**Goal of the exercise:** Only the lines below, from the one with "(* ===== verification/ApiDatabases.v ===== *)" through the one with "Record databaseCreateRequest : Type", are to be written out, exactly.

**Record extracts:**
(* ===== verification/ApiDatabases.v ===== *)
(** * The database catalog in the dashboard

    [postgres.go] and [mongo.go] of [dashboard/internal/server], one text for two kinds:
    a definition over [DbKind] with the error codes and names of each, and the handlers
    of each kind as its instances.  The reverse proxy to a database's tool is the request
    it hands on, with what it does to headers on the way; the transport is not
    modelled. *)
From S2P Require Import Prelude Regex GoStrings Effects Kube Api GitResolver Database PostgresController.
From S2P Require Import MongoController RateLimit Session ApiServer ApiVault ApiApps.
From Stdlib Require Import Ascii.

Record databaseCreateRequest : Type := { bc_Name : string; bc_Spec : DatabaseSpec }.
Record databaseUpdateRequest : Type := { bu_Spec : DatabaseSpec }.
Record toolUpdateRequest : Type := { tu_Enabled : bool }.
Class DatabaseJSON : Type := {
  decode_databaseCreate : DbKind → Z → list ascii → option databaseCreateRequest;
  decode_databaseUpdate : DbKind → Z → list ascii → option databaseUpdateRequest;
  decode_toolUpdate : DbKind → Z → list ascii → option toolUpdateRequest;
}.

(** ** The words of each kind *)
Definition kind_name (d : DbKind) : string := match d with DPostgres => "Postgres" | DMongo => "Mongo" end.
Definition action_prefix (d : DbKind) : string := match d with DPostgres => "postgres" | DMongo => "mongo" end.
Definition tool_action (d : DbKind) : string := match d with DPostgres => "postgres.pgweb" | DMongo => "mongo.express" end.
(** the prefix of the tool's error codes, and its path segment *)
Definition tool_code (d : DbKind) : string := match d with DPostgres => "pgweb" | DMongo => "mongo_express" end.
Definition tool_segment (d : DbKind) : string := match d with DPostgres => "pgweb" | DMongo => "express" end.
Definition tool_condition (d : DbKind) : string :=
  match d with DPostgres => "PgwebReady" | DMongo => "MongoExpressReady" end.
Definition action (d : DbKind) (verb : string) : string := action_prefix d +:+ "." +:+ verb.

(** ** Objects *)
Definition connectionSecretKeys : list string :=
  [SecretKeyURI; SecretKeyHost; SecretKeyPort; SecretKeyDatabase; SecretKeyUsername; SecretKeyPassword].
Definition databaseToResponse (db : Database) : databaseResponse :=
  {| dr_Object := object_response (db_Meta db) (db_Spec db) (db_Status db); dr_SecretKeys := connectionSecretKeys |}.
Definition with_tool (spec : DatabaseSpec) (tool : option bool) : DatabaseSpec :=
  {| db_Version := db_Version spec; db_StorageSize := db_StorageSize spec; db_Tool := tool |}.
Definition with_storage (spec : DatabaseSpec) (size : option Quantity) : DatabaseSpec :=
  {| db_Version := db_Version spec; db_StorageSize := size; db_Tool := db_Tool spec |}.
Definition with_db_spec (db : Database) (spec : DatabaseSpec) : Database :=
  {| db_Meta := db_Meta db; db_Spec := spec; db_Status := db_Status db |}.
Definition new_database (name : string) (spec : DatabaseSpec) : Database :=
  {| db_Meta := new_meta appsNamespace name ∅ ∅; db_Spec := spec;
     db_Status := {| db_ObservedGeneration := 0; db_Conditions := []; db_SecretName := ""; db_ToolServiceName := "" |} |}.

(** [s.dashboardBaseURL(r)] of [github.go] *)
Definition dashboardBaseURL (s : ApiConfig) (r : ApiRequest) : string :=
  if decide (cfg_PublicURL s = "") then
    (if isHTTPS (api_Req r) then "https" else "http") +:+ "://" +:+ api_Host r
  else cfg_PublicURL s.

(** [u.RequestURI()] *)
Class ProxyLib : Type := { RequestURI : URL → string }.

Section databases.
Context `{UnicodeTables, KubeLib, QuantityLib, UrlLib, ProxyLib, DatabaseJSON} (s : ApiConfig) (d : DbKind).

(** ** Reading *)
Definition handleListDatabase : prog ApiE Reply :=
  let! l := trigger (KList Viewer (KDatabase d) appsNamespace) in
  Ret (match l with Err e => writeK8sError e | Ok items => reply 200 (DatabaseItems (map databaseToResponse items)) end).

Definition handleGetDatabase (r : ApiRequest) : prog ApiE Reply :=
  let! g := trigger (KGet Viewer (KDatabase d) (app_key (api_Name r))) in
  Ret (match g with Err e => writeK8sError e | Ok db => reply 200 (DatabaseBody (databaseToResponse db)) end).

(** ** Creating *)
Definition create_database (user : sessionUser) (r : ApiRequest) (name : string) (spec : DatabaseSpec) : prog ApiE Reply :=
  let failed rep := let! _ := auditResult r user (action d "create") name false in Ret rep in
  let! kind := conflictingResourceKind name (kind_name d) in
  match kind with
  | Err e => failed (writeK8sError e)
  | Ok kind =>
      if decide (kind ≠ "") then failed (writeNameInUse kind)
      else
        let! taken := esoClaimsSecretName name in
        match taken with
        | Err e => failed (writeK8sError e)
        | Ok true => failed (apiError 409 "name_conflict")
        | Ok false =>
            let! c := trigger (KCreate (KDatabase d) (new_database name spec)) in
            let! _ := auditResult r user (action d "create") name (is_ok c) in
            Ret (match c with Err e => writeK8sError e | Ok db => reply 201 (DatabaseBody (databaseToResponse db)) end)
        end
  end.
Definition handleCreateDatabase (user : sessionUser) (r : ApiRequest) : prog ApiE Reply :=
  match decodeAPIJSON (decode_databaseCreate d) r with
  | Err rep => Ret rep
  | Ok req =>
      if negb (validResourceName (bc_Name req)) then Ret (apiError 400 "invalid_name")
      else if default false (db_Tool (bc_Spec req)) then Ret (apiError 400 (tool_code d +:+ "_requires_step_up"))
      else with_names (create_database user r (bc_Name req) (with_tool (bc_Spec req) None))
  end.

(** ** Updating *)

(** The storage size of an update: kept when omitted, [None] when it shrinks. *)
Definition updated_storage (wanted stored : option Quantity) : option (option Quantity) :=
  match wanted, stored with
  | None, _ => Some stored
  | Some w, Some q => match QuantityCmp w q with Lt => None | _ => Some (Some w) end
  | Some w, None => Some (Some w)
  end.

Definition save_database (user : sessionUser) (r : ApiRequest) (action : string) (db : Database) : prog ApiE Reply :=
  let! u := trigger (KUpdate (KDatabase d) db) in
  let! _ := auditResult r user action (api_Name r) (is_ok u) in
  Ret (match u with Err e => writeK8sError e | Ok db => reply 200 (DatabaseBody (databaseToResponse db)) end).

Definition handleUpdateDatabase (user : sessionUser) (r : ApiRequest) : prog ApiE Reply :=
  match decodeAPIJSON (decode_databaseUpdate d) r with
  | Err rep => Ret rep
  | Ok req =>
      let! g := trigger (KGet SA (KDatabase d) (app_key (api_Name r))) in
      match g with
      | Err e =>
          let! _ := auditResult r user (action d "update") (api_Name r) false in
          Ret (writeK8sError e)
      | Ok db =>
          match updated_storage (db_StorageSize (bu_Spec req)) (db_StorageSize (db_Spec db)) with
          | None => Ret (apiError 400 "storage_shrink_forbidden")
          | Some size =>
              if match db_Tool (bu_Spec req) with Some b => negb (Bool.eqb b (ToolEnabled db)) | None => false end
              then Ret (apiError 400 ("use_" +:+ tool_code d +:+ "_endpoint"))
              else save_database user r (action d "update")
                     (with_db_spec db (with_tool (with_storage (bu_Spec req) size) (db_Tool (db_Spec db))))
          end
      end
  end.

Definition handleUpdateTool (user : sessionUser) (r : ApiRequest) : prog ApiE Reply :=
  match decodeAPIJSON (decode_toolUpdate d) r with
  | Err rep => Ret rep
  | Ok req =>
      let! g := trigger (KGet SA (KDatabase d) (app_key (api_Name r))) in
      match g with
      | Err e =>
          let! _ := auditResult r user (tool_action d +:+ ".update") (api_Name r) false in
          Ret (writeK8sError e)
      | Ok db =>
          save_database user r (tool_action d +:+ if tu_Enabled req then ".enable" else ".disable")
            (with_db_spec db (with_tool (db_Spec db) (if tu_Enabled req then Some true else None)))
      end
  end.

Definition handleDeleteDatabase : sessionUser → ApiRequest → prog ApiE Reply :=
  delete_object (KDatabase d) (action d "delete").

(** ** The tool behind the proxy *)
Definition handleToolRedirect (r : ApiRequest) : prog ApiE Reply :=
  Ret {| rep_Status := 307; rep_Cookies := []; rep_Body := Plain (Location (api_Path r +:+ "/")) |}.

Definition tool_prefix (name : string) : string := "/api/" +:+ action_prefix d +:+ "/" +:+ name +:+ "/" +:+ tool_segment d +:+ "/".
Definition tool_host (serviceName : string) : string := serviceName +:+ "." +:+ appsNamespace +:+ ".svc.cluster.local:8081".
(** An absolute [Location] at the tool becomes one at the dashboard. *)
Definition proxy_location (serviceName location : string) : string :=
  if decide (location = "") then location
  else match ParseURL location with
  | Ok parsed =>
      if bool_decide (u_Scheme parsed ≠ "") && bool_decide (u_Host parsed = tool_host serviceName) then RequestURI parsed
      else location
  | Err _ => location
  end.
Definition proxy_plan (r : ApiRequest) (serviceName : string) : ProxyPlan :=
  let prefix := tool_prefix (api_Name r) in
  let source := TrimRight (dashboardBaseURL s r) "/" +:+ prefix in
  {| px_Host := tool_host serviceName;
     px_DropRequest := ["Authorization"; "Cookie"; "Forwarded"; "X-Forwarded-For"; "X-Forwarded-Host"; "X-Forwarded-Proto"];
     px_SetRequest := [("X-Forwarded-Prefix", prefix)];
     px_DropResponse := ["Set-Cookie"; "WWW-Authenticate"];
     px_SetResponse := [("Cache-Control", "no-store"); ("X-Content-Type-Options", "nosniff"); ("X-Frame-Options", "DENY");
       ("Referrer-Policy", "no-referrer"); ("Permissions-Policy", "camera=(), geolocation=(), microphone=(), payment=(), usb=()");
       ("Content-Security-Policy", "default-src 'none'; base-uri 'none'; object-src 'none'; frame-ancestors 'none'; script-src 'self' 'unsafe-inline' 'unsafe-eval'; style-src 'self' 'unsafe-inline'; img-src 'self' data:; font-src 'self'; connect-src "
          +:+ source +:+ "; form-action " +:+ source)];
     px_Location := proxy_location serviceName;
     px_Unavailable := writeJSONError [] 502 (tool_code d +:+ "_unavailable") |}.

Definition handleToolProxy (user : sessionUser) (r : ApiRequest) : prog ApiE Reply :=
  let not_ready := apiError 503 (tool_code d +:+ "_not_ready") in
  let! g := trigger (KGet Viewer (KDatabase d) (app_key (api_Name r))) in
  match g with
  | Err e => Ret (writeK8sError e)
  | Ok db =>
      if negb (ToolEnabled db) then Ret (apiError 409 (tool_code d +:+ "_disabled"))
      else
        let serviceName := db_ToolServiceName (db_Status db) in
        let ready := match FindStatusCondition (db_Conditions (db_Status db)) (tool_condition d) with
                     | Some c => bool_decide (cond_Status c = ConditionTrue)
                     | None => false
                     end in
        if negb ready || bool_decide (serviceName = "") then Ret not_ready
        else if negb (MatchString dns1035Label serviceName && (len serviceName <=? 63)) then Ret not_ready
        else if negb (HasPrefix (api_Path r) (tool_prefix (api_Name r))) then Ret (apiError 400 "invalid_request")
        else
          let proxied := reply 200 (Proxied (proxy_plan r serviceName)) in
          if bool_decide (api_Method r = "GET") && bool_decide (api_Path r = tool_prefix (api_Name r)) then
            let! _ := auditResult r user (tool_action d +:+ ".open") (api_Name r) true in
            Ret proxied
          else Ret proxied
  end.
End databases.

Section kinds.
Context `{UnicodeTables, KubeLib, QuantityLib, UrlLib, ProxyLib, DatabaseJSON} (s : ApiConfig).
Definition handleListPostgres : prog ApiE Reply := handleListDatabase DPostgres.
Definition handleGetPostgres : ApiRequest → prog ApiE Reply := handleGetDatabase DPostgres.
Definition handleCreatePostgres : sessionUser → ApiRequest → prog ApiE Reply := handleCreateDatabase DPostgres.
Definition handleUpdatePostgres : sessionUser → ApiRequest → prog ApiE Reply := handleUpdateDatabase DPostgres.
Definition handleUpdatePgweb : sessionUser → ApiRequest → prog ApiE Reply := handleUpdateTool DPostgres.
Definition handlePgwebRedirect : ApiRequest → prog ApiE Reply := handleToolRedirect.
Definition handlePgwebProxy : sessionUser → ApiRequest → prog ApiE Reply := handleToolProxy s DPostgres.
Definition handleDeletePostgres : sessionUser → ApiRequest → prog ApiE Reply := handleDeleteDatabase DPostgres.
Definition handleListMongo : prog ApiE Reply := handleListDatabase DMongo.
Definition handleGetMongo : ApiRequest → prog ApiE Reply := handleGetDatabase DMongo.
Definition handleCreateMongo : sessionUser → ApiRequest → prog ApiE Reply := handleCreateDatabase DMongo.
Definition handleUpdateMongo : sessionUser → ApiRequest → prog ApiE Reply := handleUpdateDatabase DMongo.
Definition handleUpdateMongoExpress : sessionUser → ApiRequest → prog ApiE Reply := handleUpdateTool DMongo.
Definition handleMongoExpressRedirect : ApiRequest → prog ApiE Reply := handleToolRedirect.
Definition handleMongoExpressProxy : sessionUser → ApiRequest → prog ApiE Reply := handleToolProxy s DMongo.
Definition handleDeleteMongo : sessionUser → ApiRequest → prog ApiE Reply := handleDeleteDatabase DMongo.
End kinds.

==

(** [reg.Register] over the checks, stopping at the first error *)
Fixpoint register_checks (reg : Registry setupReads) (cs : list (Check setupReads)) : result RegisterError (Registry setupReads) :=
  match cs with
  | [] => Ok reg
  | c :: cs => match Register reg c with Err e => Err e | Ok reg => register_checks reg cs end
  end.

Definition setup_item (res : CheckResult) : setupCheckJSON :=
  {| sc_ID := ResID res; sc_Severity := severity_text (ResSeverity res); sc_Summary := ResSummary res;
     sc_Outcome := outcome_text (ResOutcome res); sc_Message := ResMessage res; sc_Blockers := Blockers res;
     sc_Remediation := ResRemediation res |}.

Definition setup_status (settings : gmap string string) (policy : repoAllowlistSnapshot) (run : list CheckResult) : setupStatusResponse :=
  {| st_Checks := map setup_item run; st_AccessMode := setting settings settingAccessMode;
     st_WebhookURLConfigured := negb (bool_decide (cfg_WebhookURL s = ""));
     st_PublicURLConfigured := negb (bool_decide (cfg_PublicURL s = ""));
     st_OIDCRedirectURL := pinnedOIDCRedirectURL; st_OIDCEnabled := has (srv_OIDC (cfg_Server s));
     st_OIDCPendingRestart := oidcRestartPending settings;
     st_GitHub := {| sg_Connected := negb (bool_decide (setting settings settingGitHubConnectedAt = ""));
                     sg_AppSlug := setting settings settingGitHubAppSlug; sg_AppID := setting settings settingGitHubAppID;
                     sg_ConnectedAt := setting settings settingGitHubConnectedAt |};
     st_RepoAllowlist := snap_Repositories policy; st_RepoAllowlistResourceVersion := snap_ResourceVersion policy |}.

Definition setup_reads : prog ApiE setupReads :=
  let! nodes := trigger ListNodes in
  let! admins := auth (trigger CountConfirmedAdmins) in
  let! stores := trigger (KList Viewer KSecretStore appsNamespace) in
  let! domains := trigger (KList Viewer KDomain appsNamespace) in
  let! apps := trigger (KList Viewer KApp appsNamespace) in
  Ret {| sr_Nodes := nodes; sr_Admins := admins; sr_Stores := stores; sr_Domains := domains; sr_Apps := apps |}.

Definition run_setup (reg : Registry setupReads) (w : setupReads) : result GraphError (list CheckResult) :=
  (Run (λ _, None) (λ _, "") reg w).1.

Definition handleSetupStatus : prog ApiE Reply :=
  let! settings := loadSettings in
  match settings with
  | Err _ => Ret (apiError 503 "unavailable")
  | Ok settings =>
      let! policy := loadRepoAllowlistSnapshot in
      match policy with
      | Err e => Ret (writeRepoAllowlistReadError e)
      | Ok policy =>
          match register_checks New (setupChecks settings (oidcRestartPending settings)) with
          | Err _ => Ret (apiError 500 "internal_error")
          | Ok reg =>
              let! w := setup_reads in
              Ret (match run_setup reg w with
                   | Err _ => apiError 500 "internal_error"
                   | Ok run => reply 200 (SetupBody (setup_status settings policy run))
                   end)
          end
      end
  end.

**Exercise result:**
(* ===== verification/ApiDatabases.v ===== *)
(** * The database catalog in the dashboard

    [postgres.go] and [mongo.go] of [dashboard/internal/server], one text for two kinds:
    a definition over [DbKind] with the error codes and names of each, and the handlers
    of each kind as its instances.  The reverse proxy to a database's tool is the request
    it hands on, with what it does to headers on the way; the transport is not
    modelled. *)
From S2P Require Import Prelude Regex GoStrings Effects Kube Api GitResolver Database PostgresController.
From S2P Require Import MongoController RateLimit Session ApiServer ApiVault ApiApps.
From Stdlib Require Import Ascii.

Record databaseCreateRequest : Type := { bc_Name : string; bc_Spec : DatabaseSpec }.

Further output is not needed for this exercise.